Home improvement stores have generally done well throughout the so-called retail apocalypse. That's partly because much of the merchandise sold by The Home Depot (NYSE:HD) and Lowe's (NYSE:LOW) does not lend itself well to delivery, while other items are things consumers want to see before buying. A contractor won't be going to Amazon to buy drywall or 2x4s, and non-professional shoppers likely won't pick a paint color online -- or buy a light fixture or other item that will be installed in their home.

These factors have protected the two major home improvement warehouse chains from digital disruption. That protection, however, is not absolute, and improving delivery options and digital technology could eventually erode these protective walls.

A person shops in a Home Depot.

Home Depot posted a gain in same-store sales in the first quarter. Image source: The Home Depot.

How is Home Depot doing?

Home Depot reported $24.9 billion in first-quarter sales, a 4.4% increase over the same period last year. Comparable store sales rose 4.2% globally and 4.2% in the United States, while net earnings per share came in at $2.08 per share, up from $1.67 in Q1 2017.

Those numbers compared favorably to Lowe's, which saw Q1 sales rise 3.0% to $17.4 billion, with comparable store sales rising by 0.6%. The No. 2 home improvement chain posted EPS of $1.19 for the period, up from an adjusted $1.03 in Q1 2017.

Home Depot CEO Craig Menear was pleased with the results. In his remarks for the Q1 earnings release, he noted that the spring selling season had started slowly, but that the company had recovered.

"Outside of our seasonal business, we had solid results in all markets and categories and are seeing strong momentum in all lines of business during these first few weeks of May," he said. "These trends, as well as a favorable housing and macroeconomic backdrop, give us confidence to reaffirm our sales and earnings guidance for fiscal 2018."

Can Home Depot continue its success?

The home improvement chain has been performing strongly, and there's no reason to believe that will change. Menear has not rested upon his laurels, and he is taking steps to build on the company's winning areas.

"Part of the strength we saw in the business can be attributed to the health of our pro customer, as pro sales once again outpaced DIY sales in the quarter," he said during the Q1 earnings call. "Investments aimed at deepening our relationship with our pro customers are yielding increased engagement which translates to incremental spend."

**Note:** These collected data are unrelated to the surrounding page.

(* ===== verification/GcInv.v ===== *)
(** GcInv: the invariant of the marker and the operations that keep it. *)
From Stdlib Require Import ZArith Lia List Bool.
From S2P Require Import Prelude Mlvalues InterpState ExternOutput MarshalBytes MarshalTrail MarshalDecode Gc GcGraph.
Import ListNotations.
Local Open Scope Z_scope.

Section Invariant.
Context {A : Arch} {Env : Heap_env}.
Variable B : list Z.
Variable L : Z -> Prop.
Notation heap_wf := (heap_wf B).
Notation live_wf := (live_wf B L).
Notation same_shape := (same_shape B).
Notation grays_live := (grays_live B L).
Notation guarded := (guarded B).

(** ** Walking the heap *)

(** The blocks from the header at [hp] to [l], and those of a list of chunks. *)
Inductive walk (m : mem) : Z -> Z -> list Z -> Prop :=
  | walk_end l : walk m l l []
  | walk_block hp l bs : hp <> l -> walk m (hp + Bhsize_hd (m hp)) l bs -> walk m hp l (Val_hp hp :: bs).
Inductive chunks (m : mem) : Z -> list Z -> Prop :=
  | chunks_end : chunks m 0 []
  | chunks_cons c bs rest : 0 < c -> walk m c (c + Chunk_size c) bs -> chunks m (Chunk_next c) rest -> chunks m c (bs ++ rest).

Lemma Val_hp_hd m hp : Hd_op m (Val_hp hp) = m hp.
Proof. unfold Hd_op, Val_hp. f_equal. lia. Qed.

Lemma walk_same m m' hp l bs : same_shape m m' -> walk m hp l bs -> incl bs B -> walk m' hp l bs.
Proof.
  intros S. induction 1 as [|hp l bs N H IH]; intros I; constructor; auto. apply incl_cons_inv in I as [Ib I].
  destruct (ss_header B m m' S _ Ib) as (_ & _ & Ew). unfold wosize in Ew. rewrite !Val_hp_hd in Ew.
  unfold Bhsize_hd, Whsize_hd in *. rewrite Ew. auto.
Qed.
Lemma chunks_same m m' c bs : same_shape m m' -> chunks m c bs -> incl bs B -> chunks m' c bs.
Proof.
  intros S. induction 1 as [|c bs rest Hc Hw H IH]; intros I; constructor; auto.
  - eapply walk_same; eauto. now apply incl_app_inv in I.
  - apply IH. now apply incl_app_inv in I.
Qed.

(** The blocks that the scan of the heap has still to visit. *)
Definition scanning (m : mem) (hp c l : Z) (rem : list Z) : Prop :=
  (hp = 0 /\ rem = []) \/
  (0 < hp /\ incl rem B /\ exists bs rest, walk m hp l bs /\ chunks m (Chunk_next c) rest /\ rem = bs ++ rest).

Lemma scanning_same m m' hp c l rem : same_shape m m' -> scanning m hp c l rem -> scanning m' hp c l rem.
Proof.
  intros S [H|(H & I & bs & rest & Hw & Hc & ->)]; [now left|]. right. apply incl_app_inv in I as [I1 I2].
  split; [auto|]. split; [now apply incl_app|]. exists bs, rest. split; [|split]; eauto using walk_same, chunks_same.
Qed.

(** ** The list of weak arrays, chained by their first field *)

Definition weak_array (m : mem) (c : Z) : Prop :=
  In c B /\ tag m c = Abstract_tag /\ 0 < wosize m c /\
  forall i, 1 <= i < wosize m c -> Op_val m c i <> caml_weak_none -> pointer (Op_val m c i) -> good L m (Op_val m c i).
Lemma weak_array_tag m c : weak_array m c -> No_scan_tag <= tag m c.
Proof. intros (_ & -> & _). discriminate. Qed.
(** Where the collector finds the next array: the head of the list or an array. *)
Definition weak_link (m : mem) (p : Z) : Prop := p = caml_weak_list_head \/ weak_array m p.
Fixpoint weak_chain (m : mem) (p : Z) (l : list Z) : Prop :=
  weak_link m p /\ match l with [] => m p = 0 | c :: l => m p = c /\ c <> 0 /\ weak_array m c /\ weak_chain m c l end.
(** A word that is not scanned. *)
Definition data_cell (m : mem) (p : Z) : Prop :=
  p = caml_weak_list_head \/ exists c, In c B /\ No_scan_tag <= tag m c /\ field_of m c p.

Lemma weak_array_cell m c i : weak_array m c -> 0 <= i < wosize m c -> data_cell m (c + Bsize_wsize i).
Proof. intros H Hi. right. exists c. split; [apply H|]. split; [now apply weak_array_tag|]. exists i. auto. Qed.
Lemma weak_link_cell m p : weak_link m p -> data_cell m p.
Proof.
  intros [->|H]; [now left|]. replace p with (p + Bsize_wsize 0) by (unfold Bsize_wsize; lia). apply weak_array_cell; auto. destruct H as (_ & _ & H & _). lia.
Qed.
(** Static variables are outside of the heap. *)
Definition static (m : mem) (p : Z) : Prop := forall b, In b B -> p <> b - sizeof_value /\ ~ field_of m b p.

(** ** Changes that keep the graph *)

(** An address that is in no allocated block. *)
Definition foreign (m : mem) (a : Z) : Prop := forall b, L b -> a <> b - sizeof_value /\ ~ field_of m b a.

Record keeps (m m' : mem) : Prop := {
  kp_shape : same_shape m m';
  kp_frame : forall a, foreign m a -> m' a = m a;
  kp_data : forall p, data_cell m p -> m' p = m p;
  kp_live : live_wf m' }.
(** The marker adds no path. *)
Record mutates (m m' : mem) : Prop := {
  mu_keeps : keeps m m';
  mu_edge : forall b c, L b -> edge m' b c -> reach m b c }.

Lemma mu_shape m m' : mutates m m' -> same_shape m m'.
Proof. intros [K _]. apply K. Qed.
Lemma mu_live m m' : mutates m m' -> live_wf m'.
Proof. intros [K _]. apply K. Qed.

Lemma data_cell_same m m' p : same_shape m m' -> data_cell m p -> data_cell m' p.
Proof.
  intros S [->|(c & Hc & Ht & F)]; [now left|]. right. exists c. destruct (ss_header B m m' S c Hc) as (_ & E1 & E2). unfold field_of in *. rewrite E1, E2. auto.
Qed.

Lemma weak_array_same m m' c : live_wf m -> keeps m m' -> weak_array m c -> weak_array m' c.
Proof.
  intros V M H. pose proof H as (Hc & Ht & Hw & Hf). destruct (ss_header B m m' (kp_shape m m' M) c Hc) as (_ & E1 & E2).
  unfold weak_array. rewrite E1, E2. split; auto. split; auto. split; auto. intros i Hi.
  replace (Op_val m' c i) with (Op_val m c i) by (symmetry; apply (kp_data m m' M), weak_array_cell; auto; lia).
  intros Hn P. eapply good_same; eauto. apply M.
Qed.

Lemma weak_link_same m m' p : live_wf m -> keeps m m' -> weak_link m p -> weak_link m' p.
Proof. intros V M [->|H]; [now left | right; eapply weak_array_same; eauto]. Qed.

Lemma weak_chain_same m m' : live_wf m -> keeps m m' -> forall l p, weak_chain m p l -> weak_chain m' p l.
Proof.
  intros V M. induction l as [|c l IH]; intros p [Hp H]; cbn [weak_chain]; rewrite (kp_data m m' M p (weak_link_cell m p Hp));
    (split; [eapply weak_link_same; eauto|]); auto. destruct H as (H1 & H2 & H3 & H4). split; auto. split; auto. split; [eapply weak_array_same; eauto | auto].
Qed.

Lemma static_same m m' p : same_shape m m' -> static m p -> static m' p.
Proof.
  intros S H b Hb. destruct (H b Hb) as [H1 H2]. destruct (ss_header B m m' S b Hb) as (_ & _ & Ew). split; auto.
  unfold field_of in *. now rewrite Ew.
Qed.

Lemma keeps_refl m : heap_wf m -> live_wf m -> keeps m m.
Proof. intros W V. split; auto using same_shape_refl. Qed.
Lemma mutates_refl m : heap_wf m -> live_wf m -> mutates m m.
Proof. intros W V. split; [now apply keeps_refl|]. intros b c Hb E. econstructor; eauto. constructor. Qed.

Lemma foreign_same m m' a : live_wf m -> same_shape m m' -> foreign m a -> foreign m' a.
Proof.
  intros V S F b Hb. destruct (F b Hb) as [F1 F2]. split; auto. destruct (ss_header B m m' S b (live_in B L m V b Hb)) as (_ & _ & Ew). unfold field_of in *. now rewrite Ew.
Qed.

Lemma keeps_trans m1 m2 m3 : live_wf m1 -> keeps m1 m2 -> keeps m2 m3 -> keeps m1 m3.
Proof.
  intros V1 K1 K2. split.
  - eapply same_shape_trans; [apply K1 | apply K2].
  - intros a Ha. rewrite (kp_frame _ _ K2), (kp_frame _ _ K1); auto. eapply foreign_same; eauto. apply K1.
  - intros p Hp. rewrite (kp_data _ _ K2), (kp_data _ _ K1); auto. eapply data_cell_same; eauto. apply K1.
  - apply K2.
Qed.

Lemma mutates_trans m1 m2 m3 : live_wf m1 -> mutates m1 m2 -> mutates m2 m3 -> mutates m1 m3.
Proof.
  intros V1 M1 M2. split; [eapply keeps_trans; [exact V1 | apply M1 | apply M2]|].
  intros b c Hb E. pose proof (mu_edge _ _ M2 b c Hb E) as R. clear E. induction R as [|c d R IH E]; [constructor|].
  eapply reach_trans; eauto. apply (mu_edge _ _ M1); auto. eapply reach_live; [exact (mu_live _ _ M1) | | eauto]; auto.
Qed.

Lemma mutates_reach m m' b c : live_wf m -> mutates m m' -> L b -> reach m' b c -> reach m b c.
Proof.
  intros V M Hb. induction 1 as [|c d R IH E]; [constructor|]. eapply reach_trans; eauto. apply (mu_edge _ _ M); auto.
  eapply reach_live; [exact (mu_live _ _ M) | | eauto]; auto.
Qed.

Section Writes.
Variable m : mem.
Hypothesis (W : heap_wf m) (V : live_wf m) (Out : static m caml_weak_list_head).

Lemma data_cell_header p b : data_cell m p -> In b B -> p <> b - sizeof_value.
Proof.
  intros [->|(c & Hc & Ht & i & Hi & ->)] Hb; [now apply Out|]. now apply (header_not_field B m).
Qed.
Lemma data_cell_field p b i : data_cell m p -> In b B -> 0 <= i < wosize m b -> tag m b < No_scan_tag -> p <> b + Bsize_wsize i.
Proof.
  intros [->|(c & Hc & Ht & j & Hj & ->)] Hb Hi Hs E; [apply (proj2 (Out b Hb)); exists i; auto|].
  destruct (field_not_field B m c b j i W Hc Hb Hj Hi E) as [-> _]. lia.
Qed.

Lemma recolor_mutates b c h : L b -> recolored (Hd_op m b) h c -> c <> Caml_blue -> mutates m (m.[b - sizeof_value <- h]).
Proof.
  intros Lb R Hc. pose proof (live_in B L m V b Lb) as Hb. split; [split|].
  - exact (recolor_shape B m b c h W Hb R).
  - intros a F. apply upd_other. now apply F.
  - intros p Hp. apply upd_other. now apply data_cell_header.
  - exact (recolor_live B L m b c h W Hb R V Hc).
  - intros x y Hx E. apply (recolor_edge B L m b c h W Hb R x y V Hx) in E. econstructor; eauto. constructor.
Qed.

Lemma store_keeps b k x : L b -> tag m b < No_scan_tag -> 0 <= k < wosize m b -> Is_block (Op_val m b k) = true \/ tag m b <> Closure_tag ->
  (pointer x -> good L m x) -> keeps m (m.[b + Bsize_wsize k <- x]).
Proof.
  intros Hb Ht Hk Old Gx. split.
  - exact (store_shape B L m b k x W V Hb Hk Old).
  - intros a F. apply upd_other. intros ->. apply (proj2 (F b Hb)). exists k. auto.
  - intros p Hp. apply upd_other. apply data_cell_field; auto. now apply (live_in B L m V).
  - apply (store_live B L m b k x); auto.
Qed.

(** Short-circuiting: the new value is a field of a block that the old one
    points to. *)
Lemma store_mutates b k x : L b -> tag m b < No_scan_tag -> 0 <= k < wosize m b -> Is_block (Op_val m b k) = true ->
  (pointer x -> good L m x /\ reach m b (base m x)) -> mutates m (m.[b + Bsize_wsize k <- x]).
Proof.
  intros Hb Ht Hk Old Hx. assert (Gx : pointer x -> good L m x) by (intros P; now apply Hx). split; [apply store_keeps; auto|].
  intros y c Hy E. apply (store_edge B L m b k x) in E as [E|(-> & P & ->)]; [econstructor; eauto; constructor | now apply Hx | ..]; auto.
Qed.
End Writes.
End Invariant.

Home Depot is also working to expand delivery options, including 2-hour and 4-hour options in some markets for professional customers. It has also been developing what it calls its "interconnected retail strategy," an effort to grow its online sales.

"Online traffic growth was healthy and our first quarter online sales grew approximately 20% from the first quarter of 2017," Menear said. "During the quarter, we began to launch the customers' ability to attach install services when they buy certain products online in select markets."

Home Depot is a buy

Menear has been tweaking a winning formula, and Home Depot should be able to continue integrating more digital and delivery options that grow the company's sales.

Home Depot really only has one major competitor in Lowe's. That company is undergoing a bit of a reset: It has changed CEOs, and it's playing catch-up compared to its chief rival, which has chugged along steadily.

It's important that Home Depot continues to evolve. It won't become a digital-first retailer, but it needs to smartly evolve its omnichannel services. Menear has shown that he understands how to serve his customers while also anticipating their future needs. That's a winning formula: one which he should be able to maintain under current and expected future market conditions.